Citi’s Corbat warns banks: Don’t become ‘the dumb utility’
Citigroup CEO Michael Corbat said Wednesday that while institutions should be open to partnerships with technology and fintech companies, they need to be careful not to give away too much in the process.
Citi is "very conscious around not being the dumb utility — being very conscious about not giving away unconsciously the client-customer ownership that’s there,” Corbat said.
His comments come just a week after Google announced it would take a major step into finance via a partnership with Citigroup to offer consumer checking accounts. Details around the Google-Citi checking accounts remain murky, but Corbat made it clear he saw benefits for his institution in the deal. He presented the partnership as "an interface between Google search and the Google app” with an embedded tool that could facilitate customer transactions.
“Say you go on and search for a garden hoe, go to a site, and buy it,” Corbat said during a CEO roundtable at a Bank Policy Institute conference. “Google gets the search, but they don’t necessarily capture the end transaction as a part of that. What this is, if you want a bank account — hopefully a Citi account — in there, you’ll be our customer.”
Corbat said that Google will have access to at least some of the data.
“We’ll have access to the data, Google will have access to the transactional data and the search listing that in many cases they already have today,” Corbat continued. "But there will be a convenient point where, again, around single click or whatever the mechanism is, you’ve got the ability to consummate that transaction.”

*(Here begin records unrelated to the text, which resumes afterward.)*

Lemma run_graph_keeps trigger :
  t0 ∈ dom (Nodes g) → Node_ID trigger = t0 → node_at g t0 = trigger →
  tr (runs ∅) (run_graph now_at flow g trigger) finished halts.
Proof.
  intros Ht Hid Hat. unfold run_graph. rewrite Hid. rewrite <- Hat at 1.
  eapply (run_node_keeps t0 VNil ∅ (run_queue now_at _ flow g _)); [done|].
  intros o ec ec' Hrun. destruct (start_ok o ec ec' Ht Hrun) as [Hok Hc].
  eapply triple_pre; [apply run_queue_keeps|].
  - unfold budget. cbn [visited pending_ids length]. rewrite size_singleton. lia.
  - intros ec2 Hr. by exists (<[t0 := o]> ∅).
Qed.
End Walk.

(** ** The outcome of Execute, in terms of the above *)
Section Outcome.
Context (flow : Flow) (w : W).

Definition start : EC := mkExec w [] ∅ [] 0.

Lemma start_running g : running flow (w_effects w) g ∅ start.
Proof.
  split_and!; [apply applied_refl|constructor|done|]. intros id [v Hv]. by rewrite lookup_empty in Hv.
Qed.

(** A parsed graph with its definition and trigger. *)
Record parsed (g : Graph) (d : FlowDef) (trigger : Node) : Prop := {
  ps_parse : ParseAndValidate (Flow_FlowJSON flow) = Ok g;
  ps_valid : valid_def d;
  ps_graph : graph_of d g;
  ps_trigger : ∀ o, Trigger o g = Ok trigger;
  ps_type : Node_Type trigger = NodeTypeTrigger;
  ps_known : Nodes g !! Node_ID trigger = Some trigger
}.

Lemma ParseAndValidate_parsed g :
  ParseAndValidate (Flow_FlowJSON flow) = Ok g → ∃ d trigger, parsed g d trigger.
Proof.
  intros Hp. destruct (ParseAndValidate_Ok _ _ Hp) as [d Hd].
  destruct (buildGraph_Ok d g Hd) as (Hv & _ & Hg).
  destruct (Trigger_unique d g Hv Hg) as (n & Hn & Hty & _ & Ht).
  exists d, n. constructor; try done.
  rewrite (go_nodes _ _ Hg). apply node_map_elem; [apply Hv|done].
Qed.

Lemma run_graph_outcome g d trigger :
  parsed g d trigger →
  triple (panics g) (λ ec, ec = start) (run_graph now_at flow g trigger)
    (finished flow (w_effects w) g (Node_ID trigger)) (stopped flow (w_effects w) g).
Proof.
  intros [Hp Hv Hg Ht Hty Hk]. eapply triple_pre.
  - eapply run_graph_keeps; [done|done| |done|].
    + apply elem_of_dom. eauto.
    + unfold node_at. by rewrite Hk.
  - intros ec ->. apply start_running.
Qed.

(** Rolling back from a stopped run restores the side effects. *)
Lemma rollbackAndFail_restores g err ec :
  stopped flow (w_effects w) g ec →
  ∃ ec' logs,
    rollbackAndFail now_at err ec =
      (Ok (mkExecutionResult RunStatusRolledBack
             (marshalResult (VMap {[ "error" := VString (error_text err);
                                     "rollback_errors" := VInt 0 ]})) logs (Some err)), ec') ∧
    w_effects (ec_world ec') ≡ w_effects w ∧
    w_store (ec_world ec') = w_store (ec_world ec) ∧
    w_mcp (ec_world ec') = w_mcp (ec_world ec).
Proof.
  intros (s & Ha & Heq & _).
  destruct (rollback_restores _ _ _ _ Ha Heq) as (s'' & Hrb & Hs).
  unfold rollbackAndFail, mbind, M_bind, on_rb. rewrite Hrb.
  cbn [log mgets mret M_ret length]. eexists _, _. split; [done|]. done.
Qed.
End Outcome.
End Theory.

Overall, Corbat said the conversations between fintechs and banks have evolved over the past five to seven years. He recalled meeting a young Silicon Valley entrepreneur several years ago: "I'm paraphrasing, but he looked at me and pretty much said, 'We've come to eat your lunch, old man.' "
But the tone has changed as fintechs realized the regulatory hurdles involved in banking. "What we've seen in some ways is a coexistence."
"I think in general, the industry is kind of challenging each other and it's making us all better what we do," he said.
Corbat's discussion came as part of a panel involving several other large-bank executives — U.S. Bancorp CEO Andrew Cecere, Synchrony CEO Margaret Keane, Comerica Bank CEO Curtis Farmer and Regions Financial CEO John Turner — who raised other concerns about technology.
“You have to be careful running after those shiny objects,” Keane said. “I think an organization can get lost in, ‘Wow, that [product] looks really cool,’ but no one really wants it.”
But all the CEOs echoed the necessity of working alongside fintech firms to stay competitive.
“Banks have the customer relationship, the balance sheet with the deposits, we have all of financial services, but there are some [fintechs] with some thin slice that they do better and faster and more capable, and they’re unregulated,” Cecere said.
“One lesson we’ve learned for sure is scalability,” he added. “We have to make sure that what works for a hundred works for a million.”
Working with fintechs often means changing up processes that may have been in place for years, Farmer said. “For us, the journey has been really focusing less on our legacy platforms and more on migration," he said.
“Being able to coordinate with a couple of key third party vendors allows us to move quicker to market with probably less customization capabilities.”
Several CEOs agreed, however, that the richest ground for fintechs remains the payment processing industry.
“With consumer payments in particular, you can come in, you don’t have to be regulated, it’s not capital intensive, per say, you get paid to do it when you get swipe fees, and you get consumer data to decide how you’re going to expand those boundaries,” Corbat said.
Cecere echoed that, saying that payments had “the most capabilities and potential value in terms of data and information it can utilize.”
Data was also an object of consternation for several executives. Many of the CEOs repeated the truism that customer data is ultimately owned by the customer, emphasizing that privacy reform in California and Europe would make that doubly important.
“I’m a believer that, if the customer doesn’t want their data shared, we shouldn’t be sharing it,” Keane said. “We’ve all been in a business where we have strong privacy rules and regulation, and I put this at a similar level.”
But Keane also pointed to entities outside of banks that may have a growing role.
“We have to get a better handle on what is really happening outside the industry, and where there's things that are occurring that may not be in the best interest of the customer," she said.
For their part, the CEOs collectively winced at the notion of trying to comply with a patchwork quilt of privacy frameworks in the U.S., even as Europe’s GDPR and California’s emerging privacy laws bring their own headaches.
“It has the ability to be a nightmare,” Corbat said.
Rather than incorporating dozens of privacy schemes across the country, he said, “as an industry, we need to be pushing very hard at the state level not to get into this continual gold plating as we go across the country, and push our local politicians and legislators as much as we can for harmonization.”